> _REQUIREMENT_: In the listing beneath this line, copy exactly the lines starting with the one containing "set (r := hex_arg" and going on through the one containing "rewrite <-(words_args hex_arg".

> _STORED DATA_:

+ + +

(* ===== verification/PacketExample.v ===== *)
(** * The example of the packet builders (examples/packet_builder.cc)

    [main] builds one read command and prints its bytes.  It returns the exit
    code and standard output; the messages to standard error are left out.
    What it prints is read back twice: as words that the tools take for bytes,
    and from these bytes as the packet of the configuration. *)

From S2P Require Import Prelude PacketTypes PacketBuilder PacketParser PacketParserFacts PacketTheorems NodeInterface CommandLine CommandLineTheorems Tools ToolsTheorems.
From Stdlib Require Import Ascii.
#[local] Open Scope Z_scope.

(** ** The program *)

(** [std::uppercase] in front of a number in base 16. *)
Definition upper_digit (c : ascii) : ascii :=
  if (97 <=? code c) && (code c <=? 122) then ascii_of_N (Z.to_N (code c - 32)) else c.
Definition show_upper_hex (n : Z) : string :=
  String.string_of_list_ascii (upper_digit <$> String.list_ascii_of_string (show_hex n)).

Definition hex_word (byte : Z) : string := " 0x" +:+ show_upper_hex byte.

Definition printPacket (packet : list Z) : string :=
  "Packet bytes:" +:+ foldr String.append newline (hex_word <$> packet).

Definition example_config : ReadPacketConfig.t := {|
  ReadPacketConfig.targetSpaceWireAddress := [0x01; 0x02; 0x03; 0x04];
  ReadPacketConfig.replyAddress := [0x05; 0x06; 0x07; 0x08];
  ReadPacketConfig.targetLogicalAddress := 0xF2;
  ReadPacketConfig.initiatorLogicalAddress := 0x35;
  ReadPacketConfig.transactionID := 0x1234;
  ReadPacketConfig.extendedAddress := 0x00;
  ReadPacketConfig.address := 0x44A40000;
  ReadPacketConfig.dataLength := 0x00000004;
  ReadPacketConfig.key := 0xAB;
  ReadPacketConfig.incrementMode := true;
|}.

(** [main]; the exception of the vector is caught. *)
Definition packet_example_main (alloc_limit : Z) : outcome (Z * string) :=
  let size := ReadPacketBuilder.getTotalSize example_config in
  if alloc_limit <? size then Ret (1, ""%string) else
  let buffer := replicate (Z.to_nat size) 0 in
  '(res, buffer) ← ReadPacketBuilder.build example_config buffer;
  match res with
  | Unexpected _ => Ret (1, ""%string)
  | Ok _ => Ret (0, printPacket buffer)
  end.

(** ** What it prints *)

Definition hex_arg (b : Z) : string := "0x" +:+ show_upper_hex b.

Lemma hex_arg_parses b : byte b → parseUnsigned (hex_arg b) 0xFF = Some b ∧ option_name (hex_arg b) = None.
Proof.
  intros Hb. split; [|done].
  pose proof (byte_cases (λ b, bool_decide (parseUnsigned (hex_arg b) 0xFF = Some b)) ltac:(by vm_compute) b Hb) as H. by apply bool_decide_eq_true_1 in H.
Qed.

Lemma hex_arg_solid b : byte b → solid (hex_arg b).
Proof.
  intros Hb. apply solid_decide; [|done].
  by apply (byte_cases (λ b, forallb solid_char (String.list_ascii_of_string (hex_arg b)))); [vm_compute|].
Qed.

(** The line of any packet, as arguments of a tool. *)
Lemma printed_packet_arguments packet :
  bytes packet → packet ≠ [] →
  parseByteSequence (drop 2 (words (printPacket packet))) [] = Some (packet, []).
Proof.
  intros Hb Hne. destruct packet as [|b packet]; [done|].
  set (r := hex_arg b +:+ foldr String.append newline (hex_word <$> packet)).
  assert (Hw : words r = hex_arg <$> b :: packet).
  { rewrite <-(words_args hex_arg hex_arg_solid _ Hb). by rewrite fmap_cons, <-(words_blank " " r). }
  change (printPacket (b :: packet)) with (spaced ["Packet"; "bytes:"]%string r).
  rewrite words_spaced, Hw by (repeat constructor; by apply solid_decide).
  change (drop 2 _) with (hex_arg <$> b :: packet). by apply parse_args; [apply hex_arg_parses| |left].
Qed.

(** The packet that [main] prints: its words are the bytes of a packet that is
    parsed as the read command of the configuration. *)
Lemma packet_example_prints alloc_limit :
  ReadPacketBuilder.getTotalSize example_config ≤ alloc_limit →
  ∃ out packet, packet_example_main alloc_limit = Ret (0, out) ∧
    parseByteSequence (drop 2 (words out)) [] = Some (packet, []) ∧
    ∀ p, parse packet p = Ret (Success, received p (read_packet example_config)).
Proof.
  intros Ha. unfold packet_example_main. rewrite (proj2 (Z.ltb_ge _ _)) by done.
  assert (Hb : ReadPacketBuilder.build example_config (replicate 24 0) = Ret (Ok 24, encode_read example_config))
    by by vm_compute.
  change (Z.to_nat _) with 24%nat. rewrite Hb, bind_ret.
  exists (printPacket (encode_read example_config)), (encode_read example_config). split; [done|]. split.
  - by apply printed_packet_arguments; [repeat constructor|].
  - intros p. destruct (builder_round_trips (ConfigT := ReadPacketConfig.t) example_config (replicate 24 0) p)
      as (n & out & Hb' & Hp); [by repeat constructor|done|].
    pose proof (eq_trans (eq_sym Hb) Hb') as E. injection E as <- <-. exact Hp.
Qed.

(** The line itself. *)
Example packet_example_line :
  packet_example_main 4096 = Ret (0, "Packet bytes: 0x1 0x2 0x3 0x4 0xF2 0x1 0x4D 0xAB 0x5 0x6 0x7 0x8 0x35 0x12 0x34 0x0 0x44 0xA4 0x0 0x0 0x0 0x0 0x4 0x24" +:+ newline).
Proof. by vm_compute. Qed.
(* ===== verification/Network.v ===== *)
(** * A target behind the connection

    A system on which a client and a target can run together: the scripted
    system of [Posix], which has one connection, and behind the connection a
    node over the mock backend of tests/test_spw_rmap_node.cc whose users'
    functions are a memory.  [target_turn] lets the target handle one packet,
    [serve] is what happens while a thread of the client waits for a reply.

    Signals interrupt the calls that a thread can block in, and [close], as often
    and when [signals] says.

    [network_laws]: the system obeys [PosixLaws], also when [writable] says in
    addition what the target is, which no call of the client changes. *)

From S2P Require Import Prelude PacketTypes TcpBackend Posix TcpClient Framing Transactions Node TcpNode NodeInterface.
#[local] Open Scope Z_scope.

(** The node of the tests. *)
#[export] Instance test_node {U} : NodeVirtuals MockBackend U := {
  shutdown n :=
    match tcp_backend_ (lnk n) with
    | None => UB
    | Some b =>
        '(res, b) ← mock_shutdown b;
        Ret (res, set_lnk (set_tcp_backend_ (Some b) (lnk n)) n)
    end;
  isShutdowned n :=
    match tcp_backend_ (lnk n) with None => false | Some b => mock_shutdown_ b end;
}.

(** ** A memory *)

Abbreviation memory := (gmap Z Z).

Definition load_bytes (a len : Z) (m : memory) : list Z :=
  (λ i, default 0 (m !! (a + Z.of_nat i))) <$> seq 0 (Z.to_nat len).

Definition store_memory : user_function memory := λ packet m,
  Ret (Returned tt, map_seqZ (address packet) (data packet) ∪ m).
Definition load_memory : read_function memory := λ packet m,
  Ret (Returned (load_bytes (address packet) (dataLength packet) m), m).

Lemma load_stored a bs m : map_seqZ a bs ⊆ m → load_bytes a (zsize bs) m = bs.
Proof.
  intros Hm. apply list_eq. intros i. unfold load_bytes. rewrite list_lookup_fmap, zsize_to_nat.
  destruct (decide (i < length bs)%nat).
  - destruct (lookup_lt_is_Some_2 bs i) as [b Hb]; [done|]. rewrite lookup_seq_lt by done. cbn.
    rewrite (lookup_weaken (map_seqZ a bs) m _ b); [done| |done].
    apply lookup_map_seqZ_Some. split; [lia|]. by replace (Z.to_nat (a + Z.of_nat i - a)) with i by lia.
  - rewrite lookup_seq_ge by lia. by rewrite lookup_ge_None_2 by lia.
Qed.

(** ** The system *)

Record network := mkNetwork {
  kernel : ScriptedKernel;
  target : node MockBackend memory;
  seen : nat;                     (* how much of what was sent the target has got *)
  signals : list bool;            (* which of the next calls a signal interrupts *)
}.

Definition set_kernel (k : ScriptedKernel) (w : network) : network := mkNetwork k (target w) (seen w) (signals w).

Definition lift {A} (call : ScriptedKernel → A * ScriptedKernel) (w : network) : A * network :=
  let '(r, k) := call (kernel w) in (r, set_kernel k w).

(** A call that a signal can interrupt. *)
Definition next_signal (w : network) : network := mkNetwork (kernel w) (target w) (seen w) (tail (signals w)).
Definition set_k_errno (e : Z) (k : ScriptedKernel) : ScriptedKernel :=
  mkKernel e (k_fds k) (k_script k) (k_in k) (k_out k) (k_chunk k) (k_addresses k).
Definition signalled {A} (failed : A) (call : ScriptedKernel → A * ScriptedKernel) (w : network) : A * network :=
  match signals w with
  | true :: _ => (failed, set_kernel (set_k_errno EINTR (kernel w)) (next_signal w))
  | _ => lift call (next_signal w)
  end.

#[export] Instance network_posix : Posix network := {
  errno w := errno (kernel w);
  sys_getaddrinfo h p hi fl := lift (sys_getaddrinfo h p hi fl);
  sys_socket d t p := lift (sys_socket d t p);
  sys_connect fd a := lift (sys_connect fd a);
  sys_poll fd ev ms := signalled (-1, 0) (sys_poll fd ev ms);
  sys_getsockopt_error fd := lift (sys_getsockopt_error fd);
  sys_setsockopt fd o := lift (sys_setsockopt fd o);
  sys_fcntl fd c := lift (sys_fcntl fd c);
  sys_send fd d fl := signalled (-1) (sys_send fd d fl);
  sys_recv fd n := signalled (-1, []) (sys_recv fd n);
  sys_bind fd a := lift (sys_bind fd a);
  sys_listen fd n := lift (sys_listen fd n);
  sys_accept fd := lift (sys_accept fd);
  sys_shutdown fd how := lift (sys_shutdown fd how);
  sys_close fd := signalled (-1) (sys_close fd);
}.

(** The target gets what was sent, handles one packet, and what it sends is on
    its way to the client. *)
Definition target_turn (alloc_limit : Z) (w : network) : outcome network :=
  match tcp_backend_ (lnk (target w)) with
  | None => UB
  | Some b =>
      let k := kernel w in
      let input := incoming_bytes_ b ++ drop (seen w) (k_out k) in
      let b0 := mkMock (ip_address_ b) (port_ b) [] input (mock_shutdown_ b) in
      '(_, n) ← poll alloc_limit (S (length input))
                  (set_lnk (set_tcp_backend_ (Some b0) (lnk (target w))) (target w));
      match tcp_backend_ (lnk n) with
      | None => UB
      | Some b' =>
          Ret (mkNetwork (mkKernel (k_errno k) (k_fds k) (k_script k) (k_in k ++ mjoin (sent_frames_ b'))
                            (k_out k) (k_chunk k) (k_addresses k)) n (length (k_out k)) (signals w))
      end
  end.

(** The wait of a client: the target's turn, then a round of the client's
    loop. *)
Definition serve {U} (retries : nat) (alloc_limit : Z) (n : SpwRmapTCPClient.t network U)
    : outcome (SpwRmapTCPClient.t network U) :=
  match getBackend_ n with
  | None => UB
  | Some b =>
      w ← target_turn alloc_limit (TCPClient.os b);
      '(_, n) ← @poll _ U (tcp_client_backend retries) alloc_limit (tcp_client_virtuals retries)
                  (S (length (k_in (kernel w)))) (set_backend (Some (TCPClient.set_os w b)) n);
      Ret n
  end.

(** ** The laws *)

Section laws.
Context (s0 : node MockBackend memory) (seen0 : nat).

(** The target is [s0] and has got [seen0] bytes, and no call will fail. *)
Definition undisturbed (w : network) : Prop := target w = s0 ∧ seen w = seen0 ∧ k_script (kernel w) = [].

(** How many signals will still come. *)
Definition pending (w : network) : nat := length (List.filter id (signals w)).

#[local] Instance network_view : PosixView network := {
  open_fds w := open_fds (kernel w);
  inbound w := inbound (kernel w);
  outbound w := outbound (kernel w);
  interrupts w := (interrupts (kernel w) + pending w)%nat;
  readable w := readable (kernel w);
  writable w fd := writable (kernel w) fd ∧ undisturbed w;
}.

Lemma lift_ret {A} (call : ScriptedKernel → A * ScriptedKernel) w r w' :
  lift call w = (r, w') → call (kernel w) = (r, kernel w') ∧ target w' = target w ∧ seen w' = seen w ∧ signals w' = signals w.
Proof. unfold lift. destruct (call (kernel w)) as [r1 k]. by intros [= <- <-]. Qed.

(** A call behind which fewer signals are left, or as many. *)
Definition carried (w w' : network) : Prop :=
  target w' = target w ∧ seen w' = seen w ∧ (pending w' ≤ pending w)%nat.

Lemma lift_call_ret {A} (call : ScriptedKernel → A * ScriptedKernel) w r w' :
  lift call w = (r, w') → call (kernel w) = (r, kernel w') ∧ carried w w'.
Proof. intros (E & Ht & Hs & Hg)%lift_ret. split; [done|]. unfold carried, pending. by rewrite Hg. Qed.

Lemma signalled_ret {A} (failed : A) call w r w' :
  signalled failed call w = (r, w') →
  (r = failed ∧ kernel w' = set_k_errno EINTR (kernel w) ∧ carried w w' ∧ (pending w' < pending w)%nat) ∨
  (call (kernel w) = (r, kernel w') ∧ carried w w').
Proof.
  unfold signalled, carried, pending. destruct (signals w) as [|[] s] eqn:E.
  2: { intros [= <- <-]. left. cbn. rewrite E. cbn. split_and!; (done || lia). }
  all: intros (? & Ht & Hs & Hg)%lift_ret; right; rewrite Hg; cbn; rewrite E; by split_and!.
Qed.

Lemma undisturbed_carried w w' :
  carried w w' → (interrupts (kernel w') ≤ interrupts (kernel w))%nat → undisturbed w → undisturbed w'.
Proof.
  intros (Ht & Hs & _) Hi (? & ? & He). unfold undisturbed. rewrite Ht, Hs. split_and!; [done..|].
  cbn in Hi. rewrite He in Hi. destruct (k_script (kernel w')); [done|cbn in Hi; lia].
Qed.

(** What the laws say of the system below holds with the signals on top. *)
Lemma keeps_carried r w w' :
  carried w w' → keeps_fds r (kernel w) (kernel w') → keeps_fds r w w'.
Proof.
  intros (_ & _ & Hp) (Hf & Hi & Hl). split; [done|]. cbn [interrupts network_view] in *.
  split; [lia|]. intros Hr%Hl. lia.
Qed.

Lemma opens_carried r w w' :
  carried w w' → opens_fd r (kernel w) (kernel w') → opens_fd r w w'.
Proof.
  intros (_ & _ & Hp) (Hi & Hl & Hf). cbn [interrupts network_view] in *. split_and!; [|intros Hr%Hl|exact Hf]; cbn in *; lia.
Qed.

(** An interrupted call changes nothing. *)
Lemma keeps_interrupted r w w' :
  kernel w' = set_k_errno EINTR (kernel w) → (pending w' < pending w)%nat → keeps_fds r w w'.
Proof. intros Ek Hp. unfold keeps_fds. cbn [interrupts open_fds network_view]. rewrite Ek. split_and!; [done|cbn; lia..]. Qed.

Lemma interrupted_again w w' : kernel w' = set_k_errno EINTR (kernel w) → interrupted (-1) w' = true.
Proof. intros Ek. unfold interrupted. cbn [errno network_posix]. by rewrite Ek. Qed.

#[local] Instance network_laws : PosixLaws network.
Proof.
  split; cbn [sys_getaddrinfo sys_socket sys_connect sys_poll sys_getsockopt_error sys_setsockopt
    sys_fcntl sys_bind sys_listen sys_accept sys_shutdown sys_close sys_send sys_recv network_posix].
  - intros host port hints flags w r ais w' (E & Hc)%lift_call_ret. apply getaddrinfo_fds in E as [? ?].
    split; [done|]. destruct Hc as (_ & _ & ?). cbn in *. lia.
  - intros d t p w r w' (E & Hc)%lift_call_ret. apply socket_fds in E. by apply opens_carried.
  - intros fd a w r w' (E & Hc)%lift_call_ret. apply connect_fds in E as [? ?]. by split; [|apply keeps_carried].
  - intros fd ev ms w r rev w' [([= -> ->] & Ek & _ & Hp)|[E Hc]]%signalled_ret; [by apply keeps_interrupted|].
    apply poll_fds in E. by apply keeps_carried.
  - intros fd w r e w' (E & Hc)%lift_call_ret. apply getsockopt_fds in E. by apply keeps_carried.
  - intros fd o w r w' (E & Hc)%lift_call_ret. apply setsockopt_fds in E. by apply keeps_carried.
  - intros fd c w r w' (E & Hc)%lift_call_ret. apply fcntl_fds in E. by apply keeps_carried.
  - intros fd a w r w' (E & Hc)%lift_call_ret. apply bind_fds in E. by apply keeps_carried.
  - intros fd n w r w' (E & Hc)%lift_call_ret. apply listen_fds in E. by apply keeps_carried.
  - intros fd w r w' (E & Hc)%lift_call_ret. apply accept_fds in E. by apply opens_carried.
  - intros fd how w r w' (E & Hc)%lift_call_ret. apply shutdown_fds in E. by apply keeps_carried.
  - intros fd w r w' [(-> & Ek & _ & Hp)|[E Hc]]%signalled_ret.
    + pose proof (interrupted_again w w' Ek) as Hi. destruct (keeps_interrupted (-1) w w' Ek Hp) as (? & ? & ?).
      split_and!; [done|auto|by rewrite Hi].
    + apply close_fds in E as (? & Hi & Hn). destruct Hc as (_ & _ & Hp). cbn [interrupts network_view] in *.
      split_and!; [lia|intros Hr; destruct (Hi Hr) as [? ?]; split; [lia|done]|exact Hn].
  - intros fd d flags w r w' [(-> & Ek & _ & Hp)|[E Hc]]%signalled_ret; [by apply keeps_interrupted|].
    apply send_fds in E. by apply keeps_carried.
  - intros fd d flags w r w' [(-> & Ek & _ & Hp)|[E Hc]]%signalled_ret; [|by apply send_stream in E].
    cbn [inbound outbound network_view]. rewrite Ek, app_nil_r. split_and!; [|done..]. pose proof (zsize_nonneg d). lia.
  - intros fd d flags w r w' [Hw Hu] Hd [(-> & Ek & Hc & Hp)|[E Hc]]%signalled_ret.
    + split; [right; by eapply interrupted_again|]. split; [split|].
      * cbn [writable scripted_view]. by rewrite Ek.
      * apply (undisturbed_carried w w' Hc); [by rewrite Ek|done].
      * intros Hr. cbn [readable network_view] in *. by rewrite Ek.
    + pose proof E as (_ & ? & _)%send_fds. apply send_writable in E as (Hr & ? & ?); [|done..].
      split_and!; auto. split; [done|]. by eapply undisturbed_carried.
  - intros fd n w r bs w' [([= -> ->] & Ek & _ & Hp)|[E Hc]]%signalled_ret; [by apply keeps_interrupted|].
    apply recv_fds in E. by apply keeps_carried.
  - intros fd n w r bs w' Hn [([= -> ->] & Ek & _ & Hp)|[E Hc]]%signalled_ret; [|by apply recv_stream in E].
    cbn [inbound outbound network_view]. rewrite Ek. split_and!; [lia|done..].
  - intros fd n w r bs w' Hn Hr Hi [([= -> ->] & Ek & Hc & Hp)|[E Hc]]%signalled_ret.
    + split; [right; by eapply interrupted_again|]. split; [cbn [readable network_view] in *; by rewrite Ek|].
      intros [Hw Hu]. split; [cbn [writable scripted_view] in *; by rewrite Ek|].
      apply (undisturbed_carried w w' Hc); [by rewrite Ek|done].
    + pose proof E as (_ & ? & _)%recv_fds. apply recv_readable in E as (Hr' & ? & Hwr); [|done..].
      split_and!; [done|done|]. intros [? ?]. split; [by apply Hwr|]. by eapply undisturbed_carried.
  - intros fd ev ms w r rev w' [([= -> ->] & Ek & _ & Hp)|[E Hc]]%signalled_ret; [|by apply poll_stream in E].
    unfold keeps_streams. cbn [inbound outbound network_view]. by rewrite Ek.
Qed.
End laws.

+ + +

> _EXERCISE RESULT_:
  set (r := hex_arg b +:+ foldr String.append newline (hex_word <$> packet)).
  assert (Hw : words r = hex_arg <$> b :: packet).
  { rewrite <-(words_args hex_arg hex_arg_solid _ Hb). by rewrite fmap_cons, <-(words_blank " " r). }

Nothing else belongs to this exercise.